Nunca le conocí personalmente, ni siquiera he sabido su nombre, me bastaba con ver su vieja medalla y su mirada para reconocerlo como hermano.
Durante la última década, éste anciano nos esperaba, en su silla de ruedas, en la esquina de la calle Alfonso con la plaza del Pilar.
Cada año detenía el Paso frente a él para que su mirada y la de nuestro Cristo establecieran un emotivo diálogo.
Nuestro hermano, agarraba con fuerza su medalla sin apartar sus húmedos ojos de los de Él.
Admiración, esperanza, amor y sobretodo fe, podían leerse en su rostro.
Pasados unos segundos, le hacíamos entrega de una flor de nuestro Paso que él recogía con profundo agradecimiento, tomando mi mano con firmeza, con la fuerza del cariño y los ojos llenos de lágrimas.
Cada año, unos instantes mágicos de emoción, de amor sin palabras que a él le hacían feliz y a mi me reconfortaban.
Este Viernes Santo mi mirada recorría con ansia las abarrotadas aceras, con el afán de entregar la flor tan deseada por el venerable y anciano cofrade.

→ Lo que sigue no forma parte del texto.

(* ===== verification/Users.v ===== *)
(** Users, groups, passwords and permission bits: the database half of
    [kernel/src/users.rs]. The operations that also rewrite files under [/etc]
    are in [UserOps]. Strings are byte strings. *)
From Stdlib Require Import Ascii.
From stdpp Require Import base numbers list gmap strings.
From S2P Require Import Prelude RunQueue Task Scheduler HotMap.

(** ** Numbers as text *)

Definition digit (d : Z) : string :=
  String (ascii_of_N (Z.to_N (if decide (d < 10) then 48 + d else 87 + d))) EmptyString.

(** [n] in base [b], most significant digit first; [fuel] digits at most. *)
Fixpoint digits (fuel : nat) (b n : Z) : string :=
  match fuel with
  | O => EmptyString
  | S f => (if decide (n < b) then EmptyString else digits f b (n / b)) +:+ digit (n mod b)
  end.
(** [{}] of an unsigned number below 2^64: at most 20 digits. *)
Definition dec (n : Z) : string := digits 20 10 n.
(** [{:016x}]. *)
Definition hex16 (n : Z) : string :=
  let s := digits 16 16 n in
  foldr (λ _ acc, "0" +:+ acc) s (seq 0 (16 - String.length s)).

(** ** Permission bits *)

Definition OWNER_R : Z := 256.
Definition OWNER_W : Z := 128.
Definition OWNER_X : Z := 64.
Definition GROUP_R : Z := 32.
Definition GROUP_W : Z := 16.
Definition GROUP_X : Z := 8.
Definition OTHER_R : Z := 4.
Definition OTHER_W : Z := 2.
Definition OTHER_X : Z := 1.
Definition SETUID : Z := 2048.
Definition SETGID : Z := 1024.

Definition mode_has (m b : Z) : bool := negb (Z.land m b =? 0).

Definition mode_str (m : Z) : string :=
  (if mode_has m OWNER_R then "r" else "-") +:+ (if mode_has m OWNER_W then "w" else "-") +:+
  (if mode_has m OWNER_X then if mode_has m SETUID then "s" else "x"
   else if mode_has m SETUID then "S" else "-") +:+
  (if mode_has m GROUP_R then "r" else "-") +:+ (if mode_has m GROUP_W then "w" else "-") +:+
  (if mode_has m GROUP_X then if mode_has m SETGID then "s" else "x"
   else if mode_has m SETGID then "S" else "-") +:+
  (if mode_has m OTHER_R then "r" else "-") +:+ (if mode_has m OTHER_W then "w" else "-") +:+
  (if mode_has m OTHER_X then "x" else "-").

(** [from_octal]: the value wraps at 16 bits. *)
Definition from_octal (s : string) : option Z :=
  foldl (λ acc b, v ← acc; if decide (b < 48 ∨ 55 < b) then None
                           else Some ((v * 8 + (b - 48)) mod 65536)) (Some 0) (bytes_of s).

(** ** The database *)

Record User := mkUser { u_name : string; u_uid : Z; u_gid : Z; u_home : string; u_shell : string }.
Record Group := mkGroup { g_name : string; g_gid : Z; g_members : list string }.
Record ShadowEntry := mkShadow { s_name : string; s_hash : string }.
Record AuditEntry := mkAudit { a_user : string; a_command : string; a_time : Z; a_success : bool }.

Record Users := mkUsers {
  USERS : list User;
  GROUPS : list Group;
  SHADOW : list ShadowEntry;
  CURRENT_UID : Z;
  CWD : string;
  SUDO_LAST_AUTH_MS : Z;
  UMASK : Z;
  SUDO_AUDIT : list AuditEntry;
  HOSTNAME : string
}.
Definition SUDO_TIMEOUT_MS : Z := 5 * 60 * 1000.
Definition MAX_AUDIT_ENTRIES : nat := 64.

Definition no_users : Users := mkUsers [] [] [] 0 "" 0 18 [] "".

Definition with_accounts (us : list User) (gs : list Group) (ss : list ShadowEntry) (d : Users) : Users :=
  mkUsers us gs ss (CURRENT_UID d) (CWD d) (SUDO_LAST_AUTH_MS d) (UMASK d) (SUDO_AUDIT d) (HOSTNAME d).
Definition set_session (uid : Z) (cwd : string) (d : Users) : Users :=
  mkUsers (USERS d) (GROUPS d) (SHADOW d) uid cwd (SUDO_LAST_AUTH_MS d) (UMASK d) (SUDO_AUDIT d) (HOSTNAME d).
Definition set_current_uid (uid : Z) (d : Users) : Users := set_session uid (CWD d) d.
Definition set_cwd (path : string) (d : Users) : Users := set_session (CURRENT_UID d) path d.
Definition set_sudo_time (t : Z) (d : Users) : Users :=
  mkUsers (USERS d) (GROUPS d) (SHADOW d) (CURRENT_UID d) (CWD d) t (UMASK d) (SUDO_AUDIT d) (HOSTNAME d).
(** [set_umask] returns the old value. *)
Definition set_umask (mask : Z) (d : Users) : Z * Users :=
  (UMASK d, mkUsers (USERS d) (GROUPS d) (SHADOW d) (CURRENT_UID d) (CWD d) (SUDO_LAST_AUTH_MS d) mask
     (SUDO_AUDIT d) (HOSTNAME d)).
Definition set_hostname (name : string) (d : Users) : Users :=
  mkUsers (USERS d) (GROUPS d) (SHADOW d) (CURRENT_UID d) (CWD d) (SUDO_LAST_AUTH_MS d) (UMASK d)
    (SUDO_AUDIT d) name.
Definition hostname (d : Users) : string :=
  if decide (HOSTNAME d = "") then "nodeai" else HOSTNAME d.

Definition audit_sudo (user command : string) (success : bool) (now : Z) (d : Users) : Users :=
  let log := SUDO_AUDIT d in
  let log := if decide (MAX_AUDIT_ENTRIES ≤ length log)%nat then drop 1 log else log in
  mkUsers (USERS d) (GROUPS d) (SHADOW d) (CURRENT_UID d) (CWD d) (SUDO_LAST_AUTH_MS d) (UMASK d)
    (log ++ [mkAudit user command now success]) (HOSTNAME d).

(** ** Passwords *)

Definition hash_password (password : string) : string :=
  let salt := fnv1a [Z.of_nat (String.length password) mod 256; 0x4E; 0x41; 0x49] in
  let salted := dec salt +:+ ":" +:+ password in
  hex16 salt +:+ ":" +:+ hex16 (fnv1a (bytes_of salted)).

(** [stored_hash.find(':')]. *)
Definition find_char (c : ascii) (s : string) : option nat :=
  fst <$> list_find (λ x, x = c) (String.list_ascii_of_string s).

Definition verify_password (password stored_hash : string) : bool :=
  match find_char ":" stored_hash with
  | Some colon =>
      let salt_str := String.substring 0 colon stored_hash in
      let hash := fnv1a (bytes_of (salt_str +:+ ":" +:+ password)) in
      bool_decide (salt_str +:+ ":" +:+ hex16 hash = stored_hash)
  | None => false
  end.

(** ** Queries *)

Definition get_user (uid : Z) (d : Users) : option User :=
  snd <$> list_find (λ u, u_uid u = uid) (USERS d).
Definition get_user_by_name (name : string) (d : Users) : option User :=
  snd <$> list_find (λ u, u_name u = name) (USERS d).
Definition get_group (gid : Z) (d : Users) : option Group :=
  snd <$> list_find (λ g, g_gid g = gid) (GROUPS d).
Definition get_group_by_name (name : string) (d : Users) : option Group :=
  snd <$> list_find (λ g, g_name g = name) (GROUPS d).

(** [current_uid]: the running task's effective user, or the session's. *)
Definition current_uid (k : Kernel) (d : Users) : Z :=
  let p := scheduler_current_pid k in
  if decide (0 < p) then
    match get_euid p k with
    | Some e => e
    | None => CURRENT_UID d
    end
  else CURRENT_UID d.

Definition current_username (k : Kernel) (d : Users) : string :=
  let uid := current_uid k d in
  match get_user uid d with Some u => u_name u | None => "uid" +:+ dec uid end.
Definition current_home (k : Kernel) (d : Users) : string :=
  match get_user (current_uid k d) d with Some u => u_home u | None => "/" end.
Definition is_root (k : Kernel) (d : Users) : bool := bool_decide (current_uid k d = 0).

Definition user_can_sudo (username : string) (d : Users) : bool :=
  if existsb (λ g, bool_decide (g_name g = "sudo") && bool_decide (username ∈ g_members g)) (GROUPS d)
  then true
  else match get_user_by_name username d with
       | Some u => bool_decide (u_uid u = 0)
       | None => false
       end.

Definition user_groups (username : string) (d : Users) : list string :=
  let primary_gid := u_gid <$> get_user_by_name username d in
  g_name <$> filter (λ g, username ∈ g_members g ∨ primary_gid = Some (g_gid g)) (GROUPS d).

(** ** Authentication *)

Definition authenticate (username password : string) (d : Users) : bool :=
  match list_find (λ s, s_name s = username) (SHADOW d) with
  | Some (_, s) => verify_password password (s_hash s)
  | None => false
  end.

Definition switch_user (username : string) (d : Users) : bool * Users :=
  match get_user_by_name username d with
  | Some u => (true, set_cwd (u_home u) (set_current_uid (u_uid u) d))
  | None => (false, d)
  end.

Definition sudo_auth (k : Kernel) (password : string) (d : Users) : bool * Users :=
  let username := current_username k d in
  if negb (user_can_sudo username d) && negb (is_root k d) then (false, d) else
  let now := uptime_ms k in
  let last_auth := SUDO_LAST_AUTH_MS d in
  if decide (sat_sub now last_auth < SUDO_TIMEOUT_MS ∧ 0 < last_auth) then (true, d)
  else if authenticate username password d then (true, set_sudo_time now d)
  else (false, d).

(** ** Permission checks *)

Definition user_in_group (uid gid : Z) (d : Users) : bool :=
  match get_user uid d with
  | Some u =>
      if decide (u_gid u = gid) then true
      else existsb (λ g, bool_decide (g_gid g = gid) && bool_decide (u_name u ∈ g_members g)) (GROUPS d)
  | None => false
  end.

Definition can_access (owner_bit group_bit other_bit : Z) (k : Kernel) (file_uid file_gid mode : Z)
    (d : Users) : bool :=
  if is_root k d then true else
  let uid := current_uid k d in
  if decide (uid = file_uid) then mode_has mode owner_bit
  else if user_in_group uid file_gid d then mode_has mode group_bit
  else mode_has mode other_bit.
Definition can_read := can_access OWNER_R GROUP_R OTHER_R.
Definition can_write := can_access OWNER_W GROUP_W OTHER_W.
Definition can_exec := can_access OWNER_X GROUP_X OTHER_X.

(** ** Account changes *)

(** [init]: the default accounts. *)
Definition default_users : list User :=
  [mkUser "root" 0 0 "/root" "/bin/sh"; mkUser "nodeai" 1000 1000 "/home/nodeai" "/bin/sh";
   mkUser "nobody" 65534 65534 "/nonexistent" "/bin/false"].
Definition default_groups : list Group :=
  [mkGroup "root" 0 []; mkGroup "nodeai" 1000 []; mkGroup "nobody" 65534 [];
   mkGroup "sudo" 27 ["nodeai"]].
Definition default_shadow : list ShadowEntry :=
  [mkShadow "root" (hash_password "root"); mkShadow "nodeai" (hash_password "nodeai")].

Definition init_accounts (d : Users) : Users :=
  set_hostname "nodeai" (set_cwd "/"
    (with_accounts (USERS d ++ default_users) (GROUPS d ++ default_groups)
       (SHADOW d ++ default_shadow) d)).

(** [users.iter().map(|u| u.uid).max().unwrap_or(999) + 1], at least 1000. *)
Definition next_uid (us : list User) : Z :=
  let m := match us with [] => 999 | _ => foldr Z.max 0 (u_uid <$> us) end in
  let uid := u32 (m + 1) in
  if decide (uid < 1000) then 1000 else uid.

Definition useradd_db (username : string) (d : Users) : (Z + string) * Users :=
  if existsb (λ u, bool_decide (u_name u = username)) (USERS d) then (inr "user already exists", d) else
  let uid := next_uid (USERS d) in
  (inl uid,
   with_accounts (USERS d ++ [mkUser username uid uid ("/home/" +:+ username) "/bin/sh"])
     (GROUPS d ++ [mkGroup username uid [username]])
     (SHADOW d ++ [mkShadow username "!"]) d).

Definition userdel_db (username : string) (d : Users) : option string * Users :=
  if decide (username = "root") then (Some "cannot delete root", d) else
  let us := filter (λ u, u_name u ≠ username) (USERS d) in
  if decide (length us = length (USERS d)) then (Some "user not found", d) else
  (None,
   with_accounts us
     (filter (λ g, g_name g ≠ username)
        ((λ g, mkGroup (g_name g) (g_gid g) (filter (λ m, m ≠ username) (g_members g))) <$> GROUPS d))
     (filter (λ s, s_name s ≠ username) (SHADOW d)) d).

Fixpoint set_hash (username hash : string) (ss : list ShadowEntry) : option (list ShadowEntry) :=
  match ss with
  | [] => None
  | s :: ss' =>
      if decide (s_name s = username) then Some (mkShadow (s_name s) hash :: ss')
      else cons s <$> set_hash username hash ss'
  end.

Definition change_password_db (username new_password : string) (d : Users) : option string * Users :=
  match set_hash username (hash_password new_password) (SHADOW d) with
  | Some ss => (None, with_accounts (USERS d) (GROUPS d) ss d)
  | None => (Some "user not found", d)
  end.

(** ** The text of the account files *)

Definition concat_lines (ls : list string) : string := foldr String.append "" ls.

Definition generate_passwd (d : Users) : string :=
  concat_lines ((λ u, u_name u +:+ ":x:" +:+ dec (u_uid u) +:+ ":" +:+ dec (u_gid u) +:+ "::/" +:+
    u_home u +:+ ":" +:+ u_shell u +:+ String (ascii_of_N 10) "") <$> USERS d).
Definition generate_group (d : Users) : string :=
  concat_lines ((λ g, g_name g +:+ ":x:" +:+ dec (g_gid g) +:+ ":" +:+
    String.concat "," (g_members g) +:+ String (ascii_of_N 10) "") <$> GROUPS d).
Definition generate_shadow (d : Users) : string :=
  concat_lines ((λ s, s_name s +:+ ":" +:+ s_hash s +:+ ":0:0:99999:7:::" +:+
    String (ascii_of_N 10) "") <$> SHADOW d).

No estaba, rebusqué en vano y mi corazón se encogió.
Ésta vez fueron mis ojos los que los que se llenaron de lágrimas y se volvieron hacia la entrañable mirada de nuestro Cristo.
Mantuve un silencioso diálogo…
Luis Beltrán
Viernes Santo de 2019
Pd. Hoy se que nuestro hermano se llamaba José Fandos y que está junto al Padre. D.E.P.